- [Collected data entries]:
Start of Block
(** * ci_info/push.py: task records, label summaries and regression inference

    A shallow embedding of [src/ci_info/push.py].  Python classes become
    modules ([Task], [LabelSummary], [Push]); dicts and sets become stdpp's
    [gmap] and [gset]; the two [while True] loops take a fuel argument and
    report [OutOfFuel] when it is used up; Python exceptions are the
    [Raised] outcome. *)

From Stdlib Require Import ZArith Lia.
From stdpp Require Import base option list gmap sets strings.

Local Open Scope Z_scope.

(** ** Outcomes of a computation: value, exception, or fuel used up *)

Inductive exn := AssertionError | KeyError | OverflowError.

Inductive outcome (A : Type) : Type :=
| Done (a : A)
| Raised (e : exn)
| OutOfFuel.

Arguments Done {A} a.
Arguments Raised {A} e.
Arguments OutOfFuel {A}.

#[global] Instance outcome_ret : MRet outcome := fun A a => Done a.

#[global] Instance outcome_bind : MBind outcome := fun A B k m =>
  match m with
  | Done a => k a
  | Raised e => Raised e
  | OutOfFuel => OutOfFuel
  end.

(** ** class Status(Enum) *)

Inductive Status := PASS | FAIL | INTERMITTENT.

#[global] Instance Status_eq_dec : EqDecision Status.
Proof. solve_decision. Defined.

(** ** @dataclass class Task *)

Module Task.

Record t := mk {
  label : string;
  duration : Z;
  result : string;
  classification : string
}.

(** [self.result in ('busted', 'exception', 'testfailed')] *)
Definition failed (self : t) : bool :=
  bool_decide (result self ∈ ["busted"; "exception"; "testfailed"]%string).

End Task.

(** ** @dataclass class LabelSummary *)

Module LabelSummary.

Record t := mk {
  label : string;
  tasks : list Task.t
}.

(** [assert all(t.label == self.label for t in self.tasks)] *)
Definition post_init (self : t) : outcome unit :=
  if forallb (fun t => bool_decide (Task.label t = label self)) (tasks self)
  then Done tt
  else Raised AssertionError.

(** The dataclass constructor: fields are stored, then [__post_init__]
    runs. *)
Definition new (label : string) (tasks : list Task.t) : outcome t :=
  let self := mk label tasks in
  _ ← post_init self; mret self.

(** [set(t.classification for t in self.tasks if t.failed)] *)
Definition classifications (self : t) : gset string :=
  list_to_set (Task.classification <$> filter (fun t => Task.failed t) (tasks self)).

(** [set(t.result for t in self.tasks)] *)
Definition results (self : t) : gset string :=
  list_to_set (Task.result <$> tasks self).

(** The per-task verdict computed at the top of the loop body. *)
Definition task_status (task : Task.t) : Status :=
  if Task.failed task then FAIL else PASS.

(** One iteration of the loop in [status]; [None] is Python's [None]. *)
Definition status_step (overall_status : option Status) (task : Task.t)
  : option Status :=
  let status := task_status task in
  match overall_status with
  | None => Some status
  | Some o => if decide (status ≠ o) then Some INTERMITTENT else overall_status
  end.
End of Block
- [What to produce]:
Filter the records for the string "gmap" and copy every line that holds it.

- [Exercise solution]:
    [gmap] and [gset]; the two [while True] loops take a fuel argument and
From stdpp Require Import base option list gmap sets strings.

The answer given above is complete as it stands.